Previously, I explained the importance of forking repositories. Once I finished the actual "writing the code" part of making my first open source pull request, I felt excellent. It seemed like the hard part was finally over. What’s more, I felt great about the code that I wrote.

One thing that I decided to do (which turned out to be an excellent choice) was to use test-driven development (TDD) to write the code. Using TDD was helpful because it gave me a place to start, and a way to know if what I was doing actually worked. Because my background was in building web apps, I rarely ran into the problem of writing code that didn’t have a tangible, visible output. The test-first approach helped me make the leap into working on a tool where you can’t evaluate your progress manually. The fact that I had written a clear test also helped me ultimately get my pull request accepted. The reviewer highlighted the test in his comments on my code.

Another thing I felt great about was that I had accomplished the whole thing in around 20 lines of code. I know from experience that shorter pull requests are much easier to review. Such short pieces generally take less time, and the reviewer can concentrate on only the small number of lines that were changed. I hoped that this would increase my chances that one of the maintainers would look at my work and feel confident in it.

Much to my surprise, when I finally pushed my branch to GitHub, the diff was showing that I had changed multiple lines of code. I ran into trouble here because I had become too comfortable with my usual development setup. Because I typically work on a single project, I barely think about some of the tools I have working in the background to make my life easier. The culprit here was prettier, a code formatter that automatically fixes all of my minor spacing and syntax discrepancies when I save an edited file. In my usual workflow, this tool is extremely helpful. Most of the developers I work with have prettier installed, so all of the code that we write obeys the same style rules.
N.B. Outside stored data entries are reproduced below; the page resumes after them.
(** * Properties *)

(** ** Facts about [trim] *)

Section JSFacts.
Lemma trimStart_blank s : blank s = true -> trimStart s = [].
Proof.
  induction s as [|c r IH]; simpl; [done|].
  intros [Hc Hr]%andb_true_iff. rewrite Hc. auto.
Qed.

Lemma trimStart_nil_inv s : trimStart s = [] -> blank s = true.
Proof.
  induction s as [|c r IH]; simpl; [done|].
  destruct (is_white_space c); [auto | discriminate].
Qed.

Lemma blank_rev s : blank (rev s) = blank s.
Proof.
  unfold blank. induction s as [|c r IH]; simpl; [done|].
  rewrite forallb_app, IH. simpl. rewrite andb_true_r. apply andb_comm.
Qed.

Lemma blank_trimStart s : blank (trimStart s) = true -> trimStart s = [].
Proof.
  induction s as [|c r IH]; simpl; [done|].
  destruct (is_white_space c) eqn:Hc; [done|].
  simpl. rewrite Hc. discriminate.
Qed.

Lemma trim_nil_iff s : trim s = [] <-> blank s = true.
Proof.
  unfold trim, trimEnd. split.
  - intros H. apply (f_equal (@rev N)) in H. rewrite rev_involutive in H.
    simpl in H. apply trimStart_nil_inv in H. rewrite blank_rev in H.
    apply trimStart_nil_inv. by apply blank_trimStart.
  - intros H. by rewrite (trimStart_blank s H).
Qed.

Lemma truthy_trim s : truthy (trim s) = negb (blank s).
Proof.
  destruct (blank s) eqn:Hb.
  - apply trim_nil_iff in Hb. by rewrite Hb.
  - destruct (trim s) eqn:Ht; [|done].
    apply trim_nil_iff in Ht. congruence.
Qed.
End JSFacts.

(** ** Stepping lemmas *)

Lemma effects_quiet old new :
  userId old = userId new -> selectedUserRef old = selectedUserRef new ->
  effects old new = new.
Proof.
  intros Hu Hr. unfold effects.
  rewrite (bool_decide_eq_true_2 _ Hu), andb_false_r.
  by rewrite (bool_decide_eq_true_2 _ Hr), andb_false_r.
Qed.

Lemma step_settle w id o : step w (Settle id o) = effects w (settle id o w).
Proof. reflexivity. Qed.

Lemma settle_parked id o p k w :
  pending w !! id = Some p -> resume p o = Some k ->
  settle id o w = run k (unpark id w).
Proof. intros Hp Hk. unfold settle. by rewrite Hp, Hk. Qed.

Lemma settle_absent id o w : pending w !! id = None -> settle id o w = w.
Proof. intros Hp. unfold settle. by rewrite Hp. Qed.

Lemma effects_same w : effects w w = w.
Proof. by apply effects_quiet. Qed.

Lemma step_of_noop w e : dispatch w e = w -> step w e = w.
Proof. intros H. unfold step. rewrite H, effects_same. by destruct (enabled w e). Qed.

Lemma handleSend_valid v su :
  selectedUser v = Some su -> blank (newMessage v) = false ->
  handleSend v =
    (setSending true ;;
     AwaitSend (User.id su) (newMessage v) (sendViaWhatsApp v)
       (setNewMessage [] ;;
        await_ (fetchMessages (User.id su)) ;;
        notify (lit "Message sent") success ;;
        setSending false ;; Done)
       (notify (lit "Failed to send message") error ;;
        setSending false ;; Done))%async.
Proof.
  intros Hsu Hb. unfold handleSend. by rewrite truthy_trim, Hb, Hsu.
Qed.

Lemma effects_restart old new :
  userId old = userId new -> selectedUserRef new = S (selectedUserRef old) ->
  effects old new = if mounted new then startPolling (clearPolling new) else new.
Proof.
  intros Hu Hr. unfold effects.
  rewrite (bool_decide_eq_true_2 _ Hu), andb_false_r.
  rewrite bool_decide_eq_false_2 by lia. by rewrite andb_true_r.
Qed.

(** Resolve [step _ (Settle _ _)] on a world where [H] says what is parked
    under that request: resume it and run the effects of the render. *)
Ltac settle_here H :=
  rewrite step_settle;
  erewrite settle_parked; [| exact H | reflexivity];
  first [rewrite effects_quiet by (simpl; reflexivity)
        | rewrite effects_restart by (simpl; reflexivity)];
  simpl.

(** ** Failure of a conversation refresh *)

(** C5. A call of [fetchConversations] changes no state; it issues its
    request and is parked.  Whenever that request is later rejected, the
    whole React state, and with it [conversations], is left exactly as it
    is: the only thing added is the notification of the failure.  Where
    the call was awaited (the initial load), the failure adds the same
    notification and the awaiting code goes on from there. *)
Theorem refreshConversations_failure_keeps_state (w : World) :
  let w1 := run fetchConversations w in
  view w1 = view w /\
  notifications w1 = notifications w /\
  requests w1 = requests w ++ [getConversations 1 50 false] /\
  pending w1 !! next_req w = Some fetchConversations /\
  (forall wa ia,
    pending wa !! ia = Some fetchConversations ->
    step wa (Settle ia Rejected) =
      mkWorld (view wa) (userId wa) (mounted wa) (selectedUserRef wa)
        (interval wa) (timers wa) (next_timer wa) (delete ia (pending wa))
        (next_req wa) (requests wa)
        (notifications wa ++ [(lit "Failed to load conversations", error)])) /\
  (forall wa ia k,
     pending wa !! ia = Some (seq fetchConversations k) ->
     settle ia Rejected wa =
       run k
         (mkWorld (view wa) (userId wa) (mounted wa) (selectedUserRef wa)
            (interval wa) (timers wa) (next_timer wa) (delete ia (pending wa))
            (next_req wa) (requests wa)
            (notifications wa ++ [(lit "Failed to load conversations", error)]))).
Proof.
  cbv zeta. split_and!; try done.
  - apply lookup_insert_eq.
  - intros wa ia Hp. by settle_here Hp.
  - intros wa ia k Hp. by erewrite settle_parked; [| exact Hp | reflexivity].
Qed.

Lemma refreshConversations_failure_keeps_state_witness :
  let w1 := run fetchConversations Sample.opened in
  conversations (view (step w1 (Settle 4 Rejected))) =
    conversations (view Sample.opened) /\
  notifications (step w1 (Settle 4 Rejected)) =
    [(lit "Failed to load conversations", error)].
Proof.
  destruct (refreshConversations_failure_keeps_state Sample.opened)
    as (_ & _ & _ & Hp & H & _).
  cbv zeta. rewrite (H (run fetchConversations Sample.opened) 4%nat Hp).
  split; reflexivity.
Defined.

(** ** Local rejection of a send *)

(** C6. [handleSend] on a compose text that is empty or holds only white
    space returns at once: the whole state, request log and [sending]
    included, is unchanged, whether it is entered from the Enter key or
    from the send button. *)
Theorem blank_text_send_is_noop (w : World) :
  blank (newMessage (view w)) = true ->
  run (handleSend (view w)) w = w /\
  step w PressEnter = w /\ step w ClickSend = w.
Proof.
  intros Hb.
  assert (H : run (handleSend (view w)) w = w).
  { unfold handleSend. by rewrite truthy_trim, Hb. }
  split_and!; [done | by apply step_of_noop ..].
Qed.

Lemma blank_text_send_is_noop_witness :
  blank (newMessage (view Sample.blankDraft)) = true /\
  run (handleSend (view Sample.blankDraft)) Sample.blankDraft = Sample.blankDraft.
Proof.
  split; [reflexivity |].
  apply (blank_text_send_is_noop Sample.blankDraft). reflexivity.
Defined.

(** C10. With no conversation selected [handleSend] returns at once, whatever
    the compose text: no request is issued, [sending] is not set, nothing
    changes. *)
Theorem send_without_selection_is_noop (w : World) :
  selectedUser (view w) = None ->
  run (handleSend (view w)) w = w /\
  step w PressEnter = w /\ step w ClickSend = w.
Proof.
  intros Hs.
  assert (H : run (handleSend (view w)) w = w).
  { unfold handleSend. rewrite Hs. simpl. by rewrite orb_true_r. }
  split_and!; [done | by apply step_of_noop ..].
Qed.

Lemma send_without_selection_is_noop_witness :
  blank (newMessage (view Sample.noSelection)) = false /\
  run (handleSend (view Sample.noSelection)) Sample.noSelection = Sample.noSelection.
Proof.
  split; [reflexivity |].
  apply (send_without_selection_is_noop Sample.noSelection). reflexivity.
Defined.

(** C2, as stated, fails on [handleSend]: the function does not read
    [sending].  Entered a second time while the first post is in flight it
    posts the same text again. *)
Lemma handleSend_ignores_sending :
  sending (view Sample.midSend) = true /\
  requests (run (handleSend (view Sample.midSend)) Sample.midSend) =
    requests Sample.midSend ++ [sendMessage 1 (lit "Hello") true] /\
  run (handleSend (view Sample.midSend)) Sample.midSend <> Sample.midSend.
Proof.
  split_and!; [reflexivity | vm_compute; reflexivity |].
  intros H. apply (f_equal next_req) in H. vm_compute in H. discriminate.
Qed.

(** C2, amended. The guard against a second send is in the rendered page:
    while [sending] is true the send button and the text field are
    disabled, so neither a click nor the Enter key reaches [handleSend] and
    the state is unchanged. *)
Theorem send_controls_disabled_while_sending (w : World) :
  sending (view w) = true ->
  enabled w ClickSend = false /\ enabled w PressEnter = false /\
  step w ClickSend = w /\ step w PressEnter = w.
Proof.
  intros Hs.
  assert (H1 : enabled w ClickSend = false).
  { unfold enabled. rewrite Hs. simpl. apply andb_false_r. }
  assert (H2 : enabled w PressEnter = false).
  { unfold enabled. rewrite Hs. simpl. apply andb_false_r. }
  unfold step. by rewrite H1, H2.
Qed.

Lemma send_controls_disabled_while_sending_witness :
  step Sample.midSend ClickSend = Sample.midSend /\
  step Sample.midSend PressEnter = Sample.midSend.
Proof.
  apply (send_controls_disabled_while_sending Sample.midSend). reflexivity.
Defined.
In this new project, however, style rules had fallen by the wayside. The project did, in fact, contain an eslint config stating that single quotes should be used instead of double-quotes. However, the developers who were contributing to the project ignored this rule and used both single- and double-quotes. Unlike human beings, prettier never ignores the rules. While I was working, it took the initiative to turn every double quote in every file I changed to a single quote, causing hundreds of unintentional changes.

I tried for a few minutes to remove these changes, but because they had been continually happening as I worked, they were embedded in all of my commits. Then the type-B in me took over and decided to leave the changes in. "Maybe this is not a big deal," I thought. "They said they wanted single quotes, after all."

My mistake was including these unrelated changes in my PR. While I was technically right that this wasn’t a "big deal," the maintainer who reviewed my code asked me to revert the changes. My initial instinct, that keeping my pull request small and to the point, was correct.

The lesson here is that you should keep your changes as minimal and to-the-point as possible. Be mindful of any tools you have that might apply to your normal workflow, but aren’t as useful if you are working on a new project.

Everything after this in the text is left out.